Here, Plaintiffs-Appellants’ prior state court action was clearly dismissed for neglect to

prosecute. The state court provided Plaintiffs-Appellants with ample opportunity to prosecute their

action over more than six years. The state court extended its discovery deadlines on several

occasions, as well as allowed Plaintiffs-Appellants to substitute new counsel after their attorneys

moved to withdraw for reasons related to the Plaintiffs-Appellants’ own failure to communicate.

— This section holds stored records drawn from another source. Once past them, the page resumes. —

(** * gemmi: the PDB reader (pdb.hpp) and the unit cell (unitcell.hpp)

    A shallow embedding of the field scanners, the entity resolver, the record
    dispatcher of [read_pdb_from_line_input] and of [UnitCell], followed by the
    properties proved about them.

    Conventions of the embedding.
    - A [const char*] is a list of bytes: the memory the pointer may legally
      read.  [p[i]] is the list lookup [p !! i]; it is [None] outside the
      buffer, and every scanner runs in the option monad, so a scanner that
      touches a byte outside its buffer yields [None].  [p + k] is [drop k p].
    - [int] values are unbounded integers ([Z]); the fields the reader scans are
      at most 10 columns wide, far from the 32-bit range.
    - [double] is an abstract arithmetic ([DoubleOps]), instantiated with the
      IEEE-754 binary64 numbers of the kernel ([Float64]) and with the real
      numbers ([RealOps]).
    - [fail(msg)] (an exception) is the outcome [Raise msg]. *)

From Stdlib Require Import ZArith List String Ascii DecimalString DecimalPos DecimalZ Bool Lia Reals
  Machin Lra Floats.
From stdpp Require Import base option list gmap strings.

Set Warnings "-inexact-float".
Local Open Scope Z_scope.

(* ===================================================================== *)
(** * Part I: the model                                                    *)
(* ===================================================================== *)

(** ** Bytes *)

Module Char.

(** The numeric value of a [char] (signed, as on the platforms gemmi targets). *)
Definition val (c : ascii) : Z :=
  let n := Z.of_N (N_of_ascii c) in if n <? 128 then n else n - 256.

Definition NUL : ascii := Ascii.zero.
Definition LF : ascii := ascii_of_nat 10.
Definition CR : ascii := ascii_of_nat 13.

(** [std::isspace] in the "C" locale: space and the controls \t \n \v \f \r. *)
Definition isspace (c : ascii) : bool :=
  let n := Z.of_N (N_of_ascii c) in (n =? 32) || ((9 <=? n) && (n <=? 13)).

(** [c >= '0' && c <= '9'] *)
Definition is_digit (c : ascii) : bool :=
  (val "0" <=? val c) && (val c <=? val "9").

Definition eqb (a b : ascii) : bool := Ascii.eqb a b.

End Char.

(** ** Field scanners (namespace [pdb_impl]) *)

Module pdb_impl.

(** [while (i < field_length && std::isspace(p[i])) ++i;]
    with [k = field_length - i] iterations left. *)
Fixpoint skip_space (p : list ascii) (i k : nat) : option nat :=
  match k with
  | O => Some i
  | S k' => c ← p !! i;
            if Char.isspace c then skip_space p (S i) k' else Some i
  end.

(** The optional sign: [if (p[i] == '-') { ++i; sign = -1; } else if (p[i] == '+') ++i;].
    The byte [p[i]] is read whatever [i] is. *)
Definition read_sign (p : list ascii) (i : nat) : option (nat * Z) :=
  c ← p !! i;
  if Char.eqb c "-" then Some (S i, -1)
  else if Char.eqb c "+" then Some (S i, 1)
  else Some (i, 1).

(** [for (; i < field_length && p[i] >= '0' && p[i] <= '9'; ++i) n = n * 10 + (p[i] - '0');] *)
Fixpoint read_digits (p : list ascii) (i k : nat) (n : Z) : option (nat * Z) :=
  match k with
  | O => Some (i, n)
  | S k' => c ← p !! i;
            if Char.is_digit c
            then read_digits p (S i) k' (n * 10 + (Char.val c - Char.val "0"))
            else Some (i, n)
  end.

Definition read_int (p : list ascii) (field_length : nat) : option Z :=
  i ← skip_space p 0 field_length;
  '(i, sign) ← read_sign p i;
  '(_, n) ← read_digits p i (field_length - i) 0;
  Some (sign * n).

(** *** [strtol] with a fixed base, on a NUL-terminated string

    The C library function, as the C standard describes it: leading white
    space, an optional sign, then the longest run of digits of the base
    (letters of either case count from 10); no digit at all gives 0. *)
Definition digit_value (c : ascii) : option Z :=
  let v := Char.val c in
  if (Char.val "0" <=? v) && (v <=? Char.val "9") then Some (v - Char.val "0")
  else if (Char.val "a" <=? v) && (v <=? Char.val "z") then Some (v - Char.val "a" + 10)
  else if (Char.val "A" <=? v) && (v <=? Char.val "Z") then Some (v - Char.val "A" + 10)
  else None.

Fixpoint strtol_digits (base : Z) (s : list ascii) (acc : Z) : Z :=
  match s with
  | [] => acc
  | c :: s' =>
      match digit_value c with
      | Some d => if d <? base then strtol_digits base s' (acc * base + d) else acc
      | None => acc
      end
  end.

Fixpoint c_str (s : list ascii) : list ascii :=
  match s with
  | [] => []
  | c :: s' => if Char.eqb c Char.NUL then [] else c :: c_str s'
  end.

Fixpoint skip_leading_space (s : list ascii) : list ascii :=
  match s with
  | c :: s' => if Char.isspace c then skip_leading_space s' else s
  | [] => []
  end.

Definition strtol (zstr : list ascii) (base : Z) : Z :=
  match skip_leading_space (c_str zstr) with
  | c :: s' =>
      if Char.eqb c "-" then - strtol_digits base s' 0
      else if Char.eqb c "+" then strtol_digits base s' 0
      else strtol_digits base (c :: s') 0
  | [] => 0
  end.

(** [std::memcpy(zstr, p, N)]: the [N] bytes [p[0..N-1]], all of them read. *)
Definition memcpy (p : list ascii) (N : nat) : option (list ascii) :=
  mapM (fun j => p !! j) (seq 0 N).

(** [template<int N> int read_base36(const char* p)] *)
Definition read_base36 (N : nat) (p : list ascii) : option Z :=
  zstr ← memcpy p N;
  Some (strtol (zstr ++ [Char.NUL]) 36).

(** *** [read_string] *)

(** Left trim: [while (field_length != 0 && std::isspace( *p)) { ++p; --field_length; }];
    returns the advanced pointer (as an offset) and the remaining length. *)
Fixpoint ltrim (p : list ascii) (off field_length : nat) : option (nat * nat) :=
  match field_length with
  | O => Some (off, O)
  | S fl => c ← p !! off;
            if Char.isspace c then ltrim p (S off) fl else Some (off, field_length)
  end.

Definition is_eol (c : ascii) : bool :=
  Char.eqb c Char.LF || Char.eqb c Char.CR || Char.eqb c Char.NUL.

(** [for (int i = 0; i < field_length; ++i) if (p[i] is EOL) { field_length = i; break; }]
    with [k = field_length - i]; returns the new field length. *)
Fixpoint cut_at_eol (p : list ascii) (i k : nat) : option nat :=
  match k with
  | O => Some i
  | S k' => c ← p !! i;
            if is_eol c then Some i else cut_at_eol p (S i) k'
  end.

(** Right trim: [while (field_length != 0 && std::isspace(p[field_length-1])) --field_length;] *)
Fixpoint rtrim (p : list ascii) (field_length : nat) : option nat :=
  match field_length with
  | O => Some O
  | S fl => c ← p !! fl;
            if Char.isspace c then rtrim p fl else Some field_length
  end.

Definition read_string (p : list ascii) (field_length : nat) : option string :=
  '(off, field_length) ← ltrim p 0 field_length;
  let p := drop off p in
  field_length ← cut_at_eol p 0 field_length;
  field_length ← rtrim p field_length;
  s ← memcpy p field_length;
  Some (string_of_list_ascii s).

(** *** [read_snic]: sequence number and insertion code *)

Record SNIC := { seq_num : Z; ins_code : ascii }.

Definition read_snic (s : list ascii) : option SNIC :=
  s0 ← s !! 0%nat;
  n ← (if Char.val s0 <? Char.val "A"
       then read_int s 4
       else (b ← read_base36 4 s; Some (b - 466560 + 10000)));
  s4 ← s !! 4%nat;
  Some {| seq_num := n; ins_code := if Char.eqb s4 " " then Char.NUL else s4 |}.

End pdb_impl.

(** ** Outcomes: a value, an exception raised by [gemmi::fail], or a read
    outside the buffer *)

Inductive outcome (A : Type) : Type :=
| Ok (a : A)
| Raise (msg : string)
| Fault.
Arguments Ok {A} a.
Arguments Raise {A} msg.
Arguments Fault {A}.

#[global] Instance outcome_ret : MRet outcome := fun _ a => Ok a.
#[global] Instance outcome_bind : MBind outcome := fun _ _ f m =>
  match m with
  | Ok a => f a
  | Raise msg => Raise msg
  | Fault => Fault
  end.

(** A scanner result inside the dispatcher: a read outside the buffer is a [Fault]. *)
Definition scan {A} (o : option A) : outcome A :=
  match o with Some a => Ok a | None => Fault end.

(** ** The arithmetic of [double] *)

(** The operations the two headers use on [double]. [d_of_Z] is the conversion
    from [int]; [d_lit m e] is the decimal literal [m]e[e] (0.1 is [d_lit 1 (-1)]);
    [d_pi] is [pi()] of math.hpp; [d_float] is the narrowing [(float) x]. *)
Class DoubleOps (D : Type) : Type := {
  d_of_Z : Z -> D;
  d_lit : Z -> Z -> D;
  d_pi : D;
  d_add : D -> D -> D;
  d_sub : D -> D -> D;
  d_mul : D -> D -> D;
  d_div : D -> D -> D;
  d_neg : D -> D;
  d_abs : D -> D;
  d_sqrt : D -> D;
  d_cos : D -> D;
  d_sin : D -> D;
  d_eqb : D -> D -> bool;
  d_ltb : D -> D -> bool;
  d_leb : D -> D -> bool;
  d_float : D -> D
}.

(** What only IEEE arithmetic has: [INFINITY], and [iround] of math.hpp
    ([static_cast<int>(std::round(d))]: to the nearest integer, halves away
    from zero). *)
Class IEEEOps (D : Type) `{DoubleOps D} : Type := {
  d_infinity : D;
  d_iround : D -> Z
}.

Declare Scope d_scope.
Delimit Scope d_scope with D.
Notation "x + y" := (d_add x y) : d_scope.
Notation "x - y" := (d_sub x y) : d_scope.
Notation "x * y" := (d_mul x y) : d_scope.
Notation "x / y" := (d_div x y) : d_scope.
Notation "- x" := (d_neg x) : d_scope.
Notation "x == y" := (d_eqb x y) (at level 70, no associativity) : d_scope.
Notation "x != y" := (negb (d_eqb x y)) (at level 70, no associativity) : d_scope.
Notation "x <? y" := (d_ltb x y) : d_scope.
Notation "x >? y" := (d_ltb y x) : d_scope.
Notation "x <=? y" := (d_leb x y) : d_scope.
Notation "# n" := (d_of_Z n%Z) (at level 1, format "# n") : d_scope.

(** *** binary64 *)

(** The C library's [cos] and [sin]: not part of the program, so parameters. *)
Record Libm := { libm_cos : float -> float; libm_sin : float -> float }.

Module B64.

The state court also admonished the Plaintiffs-Appellants that their action would be dismissed

unless they complied with the court’s discovery orders and deadlines, reading its conditional order

into the record at a May 23, 2017 hearing. Plaintiffs-Appellants did not do so, and NAFT moved

to enforce the order. In September 2017, when the state court struck the Plaintiffs-Appellants’

complaint, the court noted that Plaintiffs-Appellants had not completed “an ounce of discovery”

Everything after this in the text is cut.